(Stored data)
============
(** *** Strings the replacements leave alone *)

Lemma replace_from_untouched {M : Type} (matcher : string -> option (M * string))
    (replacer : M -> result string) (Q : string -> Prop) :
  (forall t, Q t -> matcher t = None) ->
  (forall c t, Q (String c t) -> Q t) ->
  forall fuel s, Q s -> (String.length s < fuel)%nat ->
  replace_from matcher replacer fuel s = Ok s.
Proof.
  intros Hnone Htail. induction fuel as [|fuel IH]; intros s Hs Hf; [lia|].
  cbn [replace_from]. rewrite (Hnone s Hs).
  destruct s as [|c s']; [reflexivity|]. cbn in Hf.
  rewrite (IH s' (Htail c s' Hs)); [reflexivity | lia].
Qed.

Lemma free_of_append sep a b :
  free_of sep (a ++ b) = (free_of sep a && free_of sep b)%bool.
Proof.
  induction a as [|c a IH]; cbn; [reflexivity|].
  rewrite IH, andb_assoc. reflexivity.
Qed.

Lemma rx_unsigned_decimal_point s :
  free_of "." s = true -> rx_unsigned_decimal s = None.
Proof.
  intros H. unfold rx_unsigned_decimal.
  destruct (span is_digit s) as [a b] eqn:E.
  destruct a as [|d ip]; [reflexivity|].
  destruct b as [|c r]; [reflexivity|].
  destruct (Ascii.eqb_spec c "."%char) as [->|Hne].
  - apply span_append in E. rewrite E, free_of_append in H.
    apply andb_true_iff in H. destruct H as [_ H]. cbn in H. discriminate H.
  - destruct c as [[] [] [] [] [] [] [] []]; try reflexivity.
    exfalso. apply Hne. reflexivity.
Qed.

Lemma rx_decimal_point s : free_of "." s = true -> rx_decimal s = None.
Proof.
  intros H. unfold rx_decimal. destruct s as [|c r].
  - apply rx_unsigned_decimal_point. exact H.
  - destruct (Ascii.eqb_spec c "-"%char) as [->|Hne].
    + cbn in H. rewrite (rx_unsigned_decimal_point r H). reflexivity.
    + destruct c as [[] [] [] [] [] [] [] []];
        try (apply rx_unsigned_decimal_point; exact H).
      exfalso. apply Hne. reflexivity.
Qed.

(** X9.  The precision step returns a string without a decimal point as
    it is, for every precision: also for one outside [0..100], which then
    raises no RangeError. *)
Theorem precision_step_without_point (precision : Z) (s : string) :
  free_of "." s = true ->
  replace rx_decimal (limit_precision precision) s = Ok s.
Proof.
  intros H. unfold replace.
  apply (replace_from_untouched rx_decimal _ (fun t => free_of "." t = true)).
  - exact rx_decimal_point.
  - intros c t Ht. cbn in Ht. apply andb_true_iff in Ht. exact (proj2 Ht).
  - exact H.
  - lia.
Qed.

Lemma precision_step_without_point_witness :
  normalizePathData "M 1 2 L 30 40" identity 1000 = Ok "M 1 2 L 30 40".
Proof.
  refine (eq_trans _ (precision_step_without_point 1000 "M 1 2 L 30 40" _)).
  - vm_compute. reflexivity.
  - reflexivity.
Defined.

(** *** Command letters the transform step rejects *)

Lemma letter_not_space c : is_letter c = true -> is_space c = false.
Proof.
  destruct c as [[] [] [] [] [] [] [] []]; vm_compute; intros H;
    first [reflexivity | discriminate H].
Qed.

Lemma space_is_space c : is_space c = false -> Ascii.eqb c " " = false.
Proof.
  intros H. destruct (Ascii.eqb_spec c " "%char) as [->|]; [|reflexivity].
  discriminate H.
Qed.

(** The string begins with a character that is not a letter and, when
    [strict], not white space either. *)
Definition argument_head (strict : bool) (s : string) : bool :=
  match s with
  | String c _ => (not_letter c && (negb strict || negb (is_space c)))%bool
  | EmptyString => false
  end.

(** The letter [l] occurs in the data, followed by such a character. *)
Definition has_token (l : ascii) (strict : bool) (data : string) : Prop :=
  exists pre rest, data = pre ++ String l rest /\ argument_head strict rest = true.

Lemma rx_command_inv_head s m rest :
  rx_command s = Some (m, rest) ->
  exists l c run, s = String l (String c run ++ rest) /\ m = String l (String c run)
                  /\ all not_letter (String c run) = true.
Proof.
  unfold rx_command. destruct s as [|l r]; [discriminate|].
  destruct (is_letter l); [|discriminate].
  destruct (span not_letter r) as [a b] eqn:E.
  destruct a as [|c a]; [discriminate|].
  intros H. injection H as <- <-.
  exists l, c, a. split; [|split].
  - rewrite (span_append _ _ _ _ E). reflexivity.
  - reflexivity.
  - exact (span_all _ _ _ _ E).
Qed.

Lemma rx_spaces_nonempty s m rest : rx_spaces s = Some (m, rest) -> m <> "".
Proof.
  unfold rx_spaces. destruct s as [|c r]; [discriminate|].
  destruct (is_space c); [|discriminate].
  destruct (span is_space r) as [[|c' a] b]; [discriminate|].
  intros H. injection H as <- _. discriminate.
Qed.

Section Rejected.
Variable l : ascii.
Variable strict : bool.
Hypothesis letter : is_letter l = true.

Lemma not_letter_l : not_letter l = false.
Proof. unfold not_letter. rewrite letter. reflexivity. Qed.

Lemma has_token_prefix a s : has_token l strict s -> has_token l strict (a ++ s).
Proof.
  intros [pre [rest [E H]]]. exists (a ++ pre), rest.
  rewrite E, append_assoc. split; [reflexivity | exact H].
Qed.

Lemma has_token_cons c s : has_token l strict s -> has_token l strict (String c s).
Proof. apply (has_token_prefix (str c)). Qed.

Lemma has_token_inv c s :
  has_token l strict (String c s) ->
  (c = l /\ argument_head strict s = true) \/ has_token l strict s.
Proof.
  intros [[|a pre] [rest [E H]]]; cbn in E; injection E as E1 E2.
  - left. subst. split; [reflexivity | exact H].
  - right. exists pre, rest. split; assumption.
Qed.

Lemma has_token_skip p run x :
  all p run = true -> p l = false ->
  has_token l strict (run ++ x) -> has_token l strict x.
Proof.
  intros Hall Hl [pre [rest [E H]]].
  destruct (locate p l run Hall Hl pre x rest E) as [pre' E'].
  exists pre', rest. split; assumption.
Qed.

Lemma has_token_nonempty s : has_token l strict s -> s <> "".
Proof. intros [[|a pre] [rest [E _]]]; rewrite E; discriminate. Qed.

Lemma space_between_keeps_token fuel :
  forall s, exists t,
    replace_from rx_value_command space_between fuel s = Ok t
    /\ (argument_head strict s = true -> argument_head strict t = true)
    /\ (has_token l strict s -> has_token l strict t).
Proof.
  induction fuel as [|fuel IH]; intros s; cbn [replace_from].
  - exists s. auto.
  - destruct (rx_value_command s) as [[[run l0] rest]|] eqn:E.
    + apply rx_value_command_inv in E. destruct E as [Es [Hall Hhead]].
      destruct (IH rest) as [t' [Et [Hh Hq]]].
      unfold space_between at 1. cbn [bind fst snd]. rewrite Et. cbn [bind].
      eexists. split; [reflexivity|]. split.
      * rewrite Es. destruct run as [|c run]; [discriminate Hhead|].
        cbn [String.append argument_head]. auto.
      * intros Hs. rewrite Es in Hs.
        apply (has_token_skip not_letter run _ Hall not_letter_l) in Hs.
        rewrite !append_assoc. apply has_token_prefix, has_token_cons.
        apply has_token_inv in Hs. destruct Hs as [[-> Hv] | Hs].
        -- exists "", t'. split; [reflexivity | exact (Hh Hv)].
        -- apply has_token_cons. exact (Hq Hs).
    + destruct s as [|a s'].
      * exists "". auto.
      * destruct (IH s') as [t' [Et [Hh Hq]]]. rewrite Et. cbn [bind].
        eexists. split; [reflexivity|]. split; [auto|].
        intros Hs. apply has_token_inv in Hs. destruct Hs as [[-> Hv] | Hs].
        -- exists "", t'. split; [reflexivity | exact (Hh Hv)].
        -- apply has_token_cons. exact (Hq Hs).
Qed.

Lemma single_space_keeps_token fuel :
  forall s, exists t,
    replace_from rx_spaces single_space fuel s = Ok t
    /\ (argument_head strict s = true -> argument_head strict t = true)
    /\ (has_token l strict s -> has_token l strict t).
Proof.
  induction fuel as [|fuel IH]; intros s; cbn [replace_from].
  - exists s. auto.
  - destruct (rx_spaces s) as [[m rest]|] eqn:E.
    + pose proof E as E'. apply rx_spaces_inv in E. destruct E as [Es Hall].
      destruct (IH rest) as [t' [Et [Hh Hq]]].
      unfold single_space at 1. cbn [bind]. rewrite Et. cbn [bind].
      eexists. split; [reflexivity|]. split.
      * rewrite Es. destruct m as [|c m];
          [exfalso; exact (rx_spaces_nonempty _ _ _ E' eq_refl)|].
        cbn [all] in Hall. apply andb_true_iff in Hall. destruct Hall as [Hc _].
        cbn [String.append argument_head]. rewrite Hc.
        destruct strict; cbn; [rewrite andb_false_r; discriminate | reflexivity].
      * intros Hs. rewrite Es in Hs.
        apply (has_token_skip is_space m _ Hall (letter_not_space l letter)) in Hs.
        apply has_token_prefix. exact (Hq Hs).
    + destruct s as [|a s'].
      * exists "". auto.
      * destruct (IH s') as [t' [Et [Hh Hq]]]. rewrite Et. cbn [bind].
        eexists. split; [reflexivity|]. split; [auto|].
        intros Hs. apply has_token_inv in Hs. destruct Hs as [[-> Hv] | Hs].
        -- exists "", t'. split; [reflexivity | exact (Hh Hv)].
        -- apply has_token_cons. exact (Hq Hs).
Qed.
============
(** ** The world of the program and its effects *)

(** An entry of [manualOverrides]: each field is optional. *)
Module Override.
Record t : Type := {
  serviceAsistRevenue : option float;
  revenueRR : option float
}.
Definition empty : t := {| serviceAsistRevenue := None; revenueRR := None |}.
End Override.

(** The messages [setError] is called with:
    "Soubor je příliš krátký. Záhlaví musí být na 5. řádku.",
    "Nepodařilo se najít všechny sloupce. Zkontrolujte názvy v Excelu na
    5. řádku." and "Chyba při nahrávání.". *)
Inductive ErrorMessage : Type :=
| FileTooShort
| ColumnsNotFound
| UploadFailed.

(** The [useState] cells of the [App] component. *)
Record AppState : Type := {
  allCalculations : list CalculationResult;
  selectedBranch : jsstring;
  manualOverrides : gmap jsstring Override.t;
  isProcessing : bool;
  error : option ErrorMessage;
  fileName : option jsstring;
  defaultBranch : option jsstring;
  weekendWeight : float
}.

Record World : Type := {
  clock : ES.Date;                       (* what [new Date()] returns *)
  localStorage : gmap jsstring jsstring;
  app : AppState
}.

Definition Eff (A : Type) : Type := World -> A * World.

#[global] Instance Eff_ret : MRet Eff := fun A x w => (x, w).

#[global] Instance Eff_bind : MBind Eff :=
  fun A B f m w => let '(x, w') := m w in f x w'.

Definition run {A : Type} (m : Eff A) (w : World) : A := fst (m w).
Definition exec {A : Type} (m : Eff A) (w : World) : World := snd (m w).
============
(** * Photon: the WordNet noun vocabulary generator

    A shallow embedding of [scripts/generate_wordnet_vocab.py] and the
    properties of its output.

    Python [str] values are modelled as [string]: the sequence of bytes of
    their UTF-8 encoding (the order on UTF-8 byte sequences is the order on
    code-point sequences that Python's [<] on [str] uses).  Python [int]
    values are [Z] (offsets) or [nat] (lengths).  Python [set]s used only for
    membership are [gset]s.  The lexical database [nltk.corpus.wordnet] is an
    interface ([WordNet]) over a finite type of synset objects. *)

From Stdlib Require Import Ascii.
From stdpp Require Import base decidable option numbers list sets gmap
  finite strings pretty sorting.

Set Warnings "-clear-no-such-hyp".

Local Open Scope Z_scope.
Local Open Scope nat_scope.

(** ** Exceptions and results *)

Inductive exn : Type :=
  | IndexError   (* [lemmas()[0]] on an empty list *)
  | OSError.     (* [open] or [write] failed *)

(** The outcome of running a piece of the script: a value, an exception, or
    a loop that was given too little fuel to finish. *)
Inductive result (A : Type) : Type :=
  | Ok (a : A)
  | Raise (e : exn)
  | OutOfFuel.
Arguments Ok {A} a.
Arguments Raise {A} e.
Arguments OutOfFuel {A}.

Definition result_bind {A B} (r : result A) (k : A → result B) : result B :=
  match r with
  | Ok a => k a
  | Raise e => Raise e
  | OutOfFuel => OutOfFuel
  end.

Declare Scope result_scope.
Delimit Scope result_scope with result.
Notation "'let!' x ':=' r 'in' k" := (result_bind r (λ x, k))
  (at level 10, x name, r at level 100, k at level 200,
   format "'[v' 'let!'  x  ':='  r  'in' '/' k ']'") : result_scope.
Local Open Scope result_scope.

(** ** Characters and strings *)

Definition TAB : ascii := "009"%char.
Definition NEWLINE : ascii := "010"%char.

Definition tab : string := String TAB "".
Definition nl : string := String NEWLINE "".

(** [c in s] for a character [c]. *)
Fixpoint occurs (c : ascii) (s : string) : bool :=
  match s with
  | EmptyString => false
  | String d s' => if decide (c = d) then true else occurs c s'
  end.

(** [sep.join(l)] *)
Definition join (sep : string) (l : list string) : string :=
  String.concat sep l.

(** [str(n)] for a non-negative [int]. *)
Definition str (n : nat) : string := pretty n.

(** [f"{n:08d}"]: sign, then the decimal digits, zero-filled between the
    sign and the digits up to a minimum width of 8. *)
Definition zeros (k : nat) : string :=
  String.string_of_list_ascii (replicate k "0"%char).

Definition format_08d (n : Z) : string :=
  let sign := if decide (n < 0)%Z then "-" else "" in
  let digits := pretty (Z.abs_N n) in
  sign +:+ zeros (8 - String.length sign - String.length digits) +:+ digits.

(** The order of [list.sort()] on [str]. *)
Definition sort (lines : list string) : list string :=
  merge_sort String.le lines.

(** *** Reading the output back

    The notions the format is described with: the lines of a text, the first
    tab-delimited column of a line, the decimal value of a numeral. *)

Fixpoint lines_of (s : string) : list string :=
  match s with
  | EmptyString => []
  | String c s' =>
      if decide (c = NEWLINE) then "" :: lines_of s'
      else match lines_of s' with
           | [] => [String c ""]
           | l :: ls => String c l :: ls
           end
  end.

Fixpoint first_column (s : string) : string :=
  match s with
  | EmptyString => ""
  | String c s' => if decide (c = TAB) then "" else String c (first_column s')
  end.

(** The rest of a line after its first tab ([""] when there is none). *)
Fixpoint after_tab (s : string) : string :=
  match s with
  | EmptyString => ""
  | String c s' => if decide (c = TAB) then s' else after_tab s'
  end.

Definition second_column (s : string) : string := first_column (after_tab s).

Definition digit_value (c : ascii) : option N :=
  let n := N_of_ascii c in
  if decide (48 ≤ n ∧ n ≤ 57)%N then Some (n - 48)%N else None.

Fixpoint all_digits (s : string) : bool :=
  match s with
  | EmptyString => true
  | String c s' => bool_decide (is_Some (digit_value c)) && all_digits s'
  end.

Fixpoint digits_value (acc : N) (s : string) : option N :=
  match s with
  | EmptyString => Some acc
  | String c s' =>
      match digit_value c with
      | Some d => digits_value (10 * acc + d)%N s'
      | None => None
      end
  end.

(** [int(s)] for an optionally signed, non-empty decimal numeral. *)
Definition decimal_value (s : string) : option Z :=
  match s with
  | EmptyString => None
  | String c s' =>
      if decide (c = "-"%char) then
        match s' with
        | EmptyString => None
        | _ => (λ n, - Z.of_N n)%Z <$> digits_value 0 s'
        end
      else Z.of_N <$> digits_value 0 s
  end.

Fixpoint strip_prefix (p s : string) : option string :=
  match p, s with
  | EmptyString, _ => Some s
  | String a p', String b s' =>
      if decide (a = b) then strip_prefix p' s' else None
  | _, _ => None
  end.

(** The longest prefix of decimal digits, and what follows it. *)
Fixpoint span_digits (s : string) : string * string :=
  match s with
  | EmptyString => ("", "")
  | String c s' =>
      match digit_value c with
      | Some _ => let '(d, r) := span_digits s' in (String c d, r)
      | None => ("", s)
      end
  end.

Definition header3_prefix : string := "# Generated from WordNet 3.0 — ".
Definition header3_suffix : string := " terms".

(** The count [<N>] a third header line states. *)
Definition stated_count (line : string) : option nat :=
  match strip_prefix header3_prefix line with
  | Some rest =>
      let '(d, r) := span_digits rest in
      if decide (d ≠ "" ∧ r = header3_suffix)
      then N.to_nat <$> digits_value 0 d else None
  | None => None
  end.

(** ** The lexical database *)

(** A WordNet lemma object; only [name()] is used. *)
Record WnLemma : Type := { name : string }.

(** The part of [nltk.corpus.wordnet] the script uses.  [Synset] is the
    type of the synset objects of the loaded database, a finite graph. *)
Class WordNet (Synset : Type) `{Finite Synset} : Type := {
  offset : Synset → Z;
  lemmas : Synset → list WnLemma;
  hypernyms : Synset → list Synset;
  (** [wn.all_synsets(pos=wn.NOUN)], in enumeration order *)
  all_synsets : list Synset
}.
============
▶ _WORK ITEM_:
State how many lines of the entries above include the word "global", offering no text other than the number.

▶ _WRITTEN RESPONSE_:
2